Expected Agreement

Although Kappa is probably the most commonly used match measure, it has been criticized. One of these criticisms is that kappa is a measure of exact agreement and treats approximate agreements in the same way as extreme disagreements. But for some types of data, a “Near Miss” may be better than a “far miss.” Although this is generally not the case when the categories evaluated are really nominal (as in our example of verbs versus non-verbs), the idea of a “near miss” makes more sense for ordinal categories. Also note that for a number of observations, the more categories there are, the more likely kappa will be. Even with our simple percentage agreement, we have seen that the collapse of adjectives and substants in a single category increases the “success rate.” Weighted kappa is a way to solve the “Near Miss” problem. Essentially, the weighting system can distinguish between relatively proximal categories of ordination and relatively distal categories of ordination. The differences of opinion that lead the different councillors to opt for non-identical but proximal categories contribute more positively to the measure of convergence than the differences of opinion due, which involve very different classifications of advisers. The probability that both by chance say yes is: Kappa is very easy to calculate, because the software is available for this purpose and is able to test whether the agreement exceeds random levels.

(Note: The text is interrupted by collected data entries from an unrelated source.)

(** A request none of whose objects has both a name and a brand leaves the
    store of cars and the vector store as they were, and is answered 400 (one
    object, or an empty array) or 207 (an array). *)
Theorem rejected_request_changes_nothing (env : CarController.Env)
    (request : CarController.Request) (w : CarController.World) :
  Forall (λ carData, ¬ CarController.acceptable carData)
    (CarController.carDataArrayOf request) →
  (CarController.addCarProduct env request w).2 = w
  ∧ CarController.status (CarController.addCarProduct env request w).1
    = match request with
      | CarController.Many (_ :: _) => 207
      | _ => 400
      end.
Proof.
  intros Hnone. apply filter_rejected in Hnone.
  destruct (decide (CarController.carDataArrayOf request = [])) as [Hempty|Hsome].
  { unfold CarController.addCarProduct. rewrite Hempty. simpl.
    split; [done|]. by destruct request as [carData|[|carData rest]]. }
  destruct (addCarProduct_run env request w Hsome)
    as (created & errors1 & w1 & results & errors & w' & Hcreate & Hsave & ->).
  cbn [fst snd].
  destruct (createCars_spec _ _ _ _ _ _ _ _ _ Hcreate)
    as (Hcalls & Hvectors & (new & Hcreated & Hproducts & Hbound) & Hlen).
  rewrite Hnone in Hcalls, Hbound. simpl in Hbound, Hcreated.
  destruct new as [|car new]; [|simpl in Hbound; lia].
  rewrite app_nil_r in Hcalls, Hproducts. subst created.
  assert (Hw1 : w1 = w) by by apply World_eq.
  destruct (embedAndSave_spec _ _ _ _ _ _ _ Hsave)
    as (_ & _ & _ & Hidle).
  destruct (Hidle eq_refl) as (-> & -> & ->).
  split; [done|]. simpl in Hlen.
  unfold CarController.respond.
  destruct request as [carData|[|carData rest]]; simpl in *; [done|done|].
  destruct errors1 as [|e errors1]; [simpl in Hlen; lia|done].
Qed.

Lemma rejected_request_changes_nothing_witness :
  (CarController.addCarProduct CarController.accepting
     (CarController.Many [Scenario.car "c3" (Some "Ghost") None None])
     CarController.empty).2 = CarController.empty.
Proof.
  assert (Hnone : Forall (λ carData, ¬ CarController.acceptable carData)
                    [Scenario.car "c3" (Some "Ghost") None None]).
  { repeat constructor. unfold CarController.acceptable. simpl. discriminate. }
  exact (proj1 (rejected_request_changes_nothing CarController.accepting
                  (CarController.Many
                     [Scenario.car "c3" (Some "Ghost") None None])
                  CarController.empty Hnone)).
Defined.

(** The summary of an array request counts vector documents, not cars: its
    [totalProcessed] is the length of the array, and its [successful] is the
    number of documents the request added to the vector store. *)
Theorem summary_counts_vector_documents (env : CarController.Env)
    (carDataArray : list Car) (w : CarController.World) :
  carDataArray ≠ [] →
  ∃ message failed results errors saved,
    CarController.body
      (CarController.addCarProduct env (CarController.Many carDataArray) w).1
    = CarController.Summary message (length carDataArray) (length saved)
        failed results errors
    ∧ CarController.carVectors
        (CarController.addCarProduct env (CarController.Many carDataArray) w).2
      = (CarController.carVectors w ++ saved)%list.
Proof.
  intros Hsome.
  destruct (addCarProduct_run env (CarController.Many carDataArray) w Hsome)
    as (created & errors1 & w1 & results & errors & w' & Hcreate & Hsave & ->).
  cbn [fst snd CarController.isArray CarController.carDataArrayOf].
  destruct (createCars_spec _ _ _ _ _ _ _ _ _ Hcreate)
    as (_ & Hvectors & _ & _).
  destruct (embedAndSave_spec _ _ _ _ _ _ _ Hsave)
    as (_ & _ & (saved & Hsaved & Hresults) & _).
  unfold CarController.respond. cbn [CarController.body].
  rewrite Hresults, Hsaved, Hvectors. eauto 10.
Qed.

However, there are questions about the share of chance or expected consent, that is, the proportion of time that evaluators would accept by chance. This term is only relevant where councillors are independent, but the apparent lack of independence calls into question their relevance. agreement between advisors and pre is the hypothetical probability of advisors indicating a random agreement. The formula was entered into Microsoft Excel and used to calculate the Kappa coefficient. Table 1 shows an image representing each step of the calculation.

Kappa coefficients are interpreted according to the guidelines defined by Landis and Koch (1977), with the strength of kappa coefficients being interpreted as: 0.01-0.20; 0.21-0.40 Fair; 0.41-0.60 moderate; 0.61-0.80 significant; 0.81-1.00 almost perfect.